Guy Marchand died on December 15 under the light of the Provence sky, after having lived several lives. Musician singer actor, boxer, car racer, and polo player, he regularly moved from one activity to another while ensuring, with the utmost seriousness, that nothing was important to him. “I go through the films like an old Englishwoman visiting India,” he assured, referring to the character of detective Nestor Burma, whom he played in 21 television films that became audience successes.
Behind a sense of derision that became his trademark, he hid an enormous amount of work. “When, as a child, I cleaned the workshop of Dad, who was then a mechanic, he said to me: “If you have to do it, do it well,” he explained. I remained faithful to his motto. He owes his discovery of music to his father. Before repairing cars, he was a manager in Bobino, where he regularly took his son. This is how, from his very young years, Guy discovered rock and roll and jazz. Django Reinhardt, whose records he listens to over and over, becomes his idol.

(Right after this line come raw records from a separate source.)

(** [n] cells of offset move the border as far as asked, or as far as the
    donor can pay for, and no fewer do. *)
Record farthest_transfer (s : SplitNode) (r : Rect) (pane_sizing : PaneSizing) (receiver donor : nat)
    (requested moved n : Z) : Prop :=
  { ft_count : (0 <= n)%Z;
    ft_moved : border_moved s (transferred s receiver donor n) r pane_sizing receiver donor = moved
      /\ (0 <= moved <= requested)%Z;
    ft_fewest m : (0 <= m < n)%Z ->
      (border_moved s (transferred s receiver donor m) r pane_sizing receiver donor < moved)%Z
      /\ 0 < spare_cells (transferred s receiver donor m) r pane_sizing donor;
    ft_farthest : moved = requested \/ forall m, (1 <= m)%Z ->
      0 < spare_cells (transferred s receiver donor (m - 1)) r pane_sizing donor ->
      (border_moved s (transferred s receiver donor m) r pane_sizing receiver donor <= moved)%Z }.

(** ** The border of one split *)

Section border.
Context (s : SplitNode) (r : Rect) (ps : PaneSizing) (ri di : nat).
Context (Hwf : Rect_wf r) (Hri : (ri < length (children s))%nat) (Hdi : (di < length (children s))%nat).
Context (Hadjacent : di = S ri \/ ri = S di) (Hi32 : i32_deltas s).
Set Default Proof Using "All".

Abbreviation padded := (pad_weights s).

Lemma slot_delta_i32 i : is_i32 (resize_delta (slot_weight s i)).
Proof using Hi32.
  unfold slot_weight. destruct (weights s !! i) as [w|] eqn:E; [|done].
  unfold i32_deltas in Hi32. rewrite Forall_lookup in Hi32. by apply (Hi32 i).
Qed.

Lemma is_horizontal_pad : is_horizontal padded = is_horizontal s.
Proof using Type. unfold pad_weights. by case_match. Qed.

Lemma padded_bounds : (ri < length (children padded))%nat /\ (di < length (children padded))%nat.
Proof. by rewrite pad_weights_children. Qed.

Lemma transferred_same n : same_slots s (transferred s ri di n) /\ children (transferred s ri di n) = children s.
Proof.
  destruct padded_bounds as [H1 H2].
  destruct (same_slots_added padded r ps ri di Hwf H1 H2 Hadjacent) with n as [H3 H4];
    [rewrite pad_weights_children; apply pad_weights_length|].
  split; [|by rewrite <- (pad_weights_children s)]. by transitivity (pad_weights s); [symmetry; apply pad_weights_same|].
Qed.

(** The solve reads a missing weight as the padding. *)
Lemma child_rects_padded : compute_directional_child_rects padded r ps = compute_directional_child_rects s r ps.
Proof using Type.
  assert (list_kept_children padded r ps = list_kept_children s r ps) as E.
  { unfold list_kept_children. rewrite is_horizontal_pad, pad_weights_children.
    destruct (split_axis_and_cross_cell_counts _ _ _) as [a c].
    rewrite (foldl_ext_eq (keep_child padded ps a c) (keep_child s ps a c)); [done|]. intros st [i child].
    unfold keep_child. rewrite is_horizontal_pad. destruct (split_axis_and_cross_cell_counts _ _ _) as [am cm].
    rewrite (child_floor_same padded s) by apply pad_weights_same. cbn [fst].
    pose proof (pad_weights_slots s i) as Hs. unfold slot_weight in Hs. by rewrite Hs. }
  unfold compute_directional_child_rects. by rewrite E, is_horizontal_pad.
Qed.
Lemma measured_size_wf sizes gap n count sz count' :
  measure_layout_size sizes gap n count = Some (sz, count') -> Size_wf sz.
Proof.
  revert count sz count'. induction n as [p|s IH] using LayoutNode_tree_ind; intros count sz count'; simpl.
  - destruct (sizes !! p) as [pty|]; simpl; [|done].
    destruct (u16_checked_add (pty_column_count pty) 2) as [c|] eqn:Ec; simpl; [|done].
    destruct (u16_checked_add (pty_row_count pty) 2) as [r|] eqn:Er; simpl; [|done].
    intros [= <- <-]. apply u16_checked_add_Some in Ec as [_ Hc].
    apply u16_checked_add_Some in Er as [_ Hr]. done.
  - rewrite Forall_forall in IH.
    assert (forall m n sz n', m ∈ map (measure_layout_size sizes gap) (children s) ->
      m n = Some (sz, n') -> Size_wf sz) as Hms.
    { intros m k sz' n' (c & -> & Hc)%list_elem_of_fmap Hm. by eapply IH. }
    destruct (direction s).
    1,2: destruct (foldl _ _ _) as [[[a c] k]|] eqn:E; simpl; [|done];
      unfold enumerate in E; apply (measured_children_wf gap _ _ _ _ _ _ _ _ Hms) with (k := 0%nat) in E;
      [|done..]; destruct E as [Ha Hc]; unfold split_axis_and_cross_cell_counts;
      destruct (is_horizontal s); intros [= <- <-]; by split.
    destruct (_ !! _) as [m|] eqn:Em; simpl; [|done].
    destruct (m count) as [[msz mcount]|] eqn:Emc; simpl; [|done].
    destruct (u16_try_from _) as [h|]; simpl; [|done].
    destruct (u16_checked_add _ _) as [r|] eqn:Er; simpl; [|done]. intros [= <- <-].
    apply u16_checked_add_Some in Er as [_ Hr].
    destruct (Hms m count msz mcount ltac:(by eapply list_elem_of_lookup_2) Emc). by split.
Qed.

(** Every pane that shows content shows its carried size. *)
Definition shows_carried_sizes (sizes : gmap PaneId PtySize) (solve : LayoutSolve) : Prop :=
  forall p content_rect, (p, Some content_rect) ∈ list_content_rects solve ->
    exists pty, sizes !! p = Some pty /\ size content_rect = MkSize (pty_column_count pty) (pty_row_count pty).

Lemma count_carried_None sizes l : foldl (count_carried_pane sizes) None l = None.
Proof. induction l as [|e l IH]; [done|exact IH]. Qed.

Lemma count_carried_Some sizes l k m :
  foldl (count_carried_pane sizes) (Some k) l = Some m ->
  m = (k + length (omap snd l))%nat
  /\ forall p rect, (p, Some rect) ∈ l ->
       exists pty, sizes !! p = Some pty /\ size rect = MkSize (pty_column_count pty) (pty_row_count pty).
Proof.
  revert k. induction l as [|[p [rect|]] l IH]; intros k; csimpl.
  - intros [= ->]. split; [lia|]. by intros p rect ?%not_elem_of_nil.
  - case_bool_decide as E; [|by rewrite count_carried_None]. intros H.
    destruct (IH _ H) as [-> Hall]. split; [lia|]. intros q rect' Hin.
    apply elem_of_cons in Hin as [[= -> ->]|Hin]; [|by apply Hall].
    destruct (sizes !! p) as [pty|]; [|done]. exists pty. split; [done|]. by injection E.
  - intros H. destruct (IH _ H) as [-> Hall]. split; [done|]. intros q rect' Hin.
    apply elem_of_cons in Hin as [?|Hin]; [done|by apply Hall].
Qed.

Lemma carried_sizes_preserved tree rect sizes count pane_sizing :
  is_every_carried_pane_size_preserved tree rect sizes count pane_sizing = true ->
  let solve := solve_layout_with_sizing tree rect pane_sizing in
  shows_carried_sizes sizes solve /\ length (omap snd (list_content_rects solve)) = count.
Proof.
  unfold is_every_carried_pane_size_preserved. destruct (foldl _ _ _) as [m|] eqn:E; [|done].
  intros H. bools. subst m. by destruct (count_carried_Some _ _ _ _ E) as [-> Hall].
Qed.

Also read Destiny, La Passionata, Moi je suis Tango… A look back at the cult songs of Guy Marchand
After learning to play the piano and clarinet, he founded an amateur orchestra at the Lycée Voltaire with Jean-Pierre Kalfon on trombone and Jean-Jacques Debout on saxophone. He gives a few concerts which is regularly attended by another of his childhood friends, Claude Moine, the future Eddy Mitchell. On the eve of his 20th birthday, he began performing in jazz clubs where he stood out by imitating Elvis Presley and Sidney Bechet to perfection.
At the time of military service, in the middle of the Algerian War, this adventurer at heart became a paratrooper officer, then signed a three-year commitment to the Foreign Legion. Between two missions, he is one of the technical advisors for the film The Longest Day and shoots a scene which will be cut during editing. He was then assigned to the Bo-Saâda fort, in the south of the country. There is not much to do and, to keep himself busy, he writes and composes a song inspired by Arabic melodies that he likes. This is how La Passionata was born, which he always presented as “a cry of derision in the midst of the absurdity that surrounded it”. For fun, he hums these verses in front of friends who encourage him to suggest them to Eddie Barclay. He takes up the challenge without imagining for a single moment that it will interest a producer. To his great surprise, he almost immediately signed a contract and recorded a 45 rpm which, in a few weeks, sold several hundred thousand copies.
The yé-yé immediately adopt it as confirmed by this sequence from Albert Raisner’s show, Tête de bois, tendres ans, which Madelen invites you to discover or rediscover. Henri Salvador, whom he considers another of his masters, is discreetly associated. The enthusiasm is such that one evening, in Toulouse, he meets El Cordobès, the king of the toreadors, who asks him to sing a cappella, just for him, verses of which he is an unconditional fan.
Now classified in the category of crooners, Guy Marchand will once again triumph in the charts, 17 years later, with Destinée, which became the soundtrack to two cult films, The Under-Gifted on Vacation and Santa Claus is a Garbage . He then assures that this title, which he does not particularly like, will remain his main contribution to our cultural heritage. There were others, in particular, in the world of jazz, through duets with Claude Bolling and in the cinema, in around sixty films, where he played many supporting roles. One of them in Garde à vue, directed by Claude Miller, was rewarded in 1982 with a César for best actor. The consecration for the one who claimed to have been a bad student by not following a career plan, but playing hooky in his own way.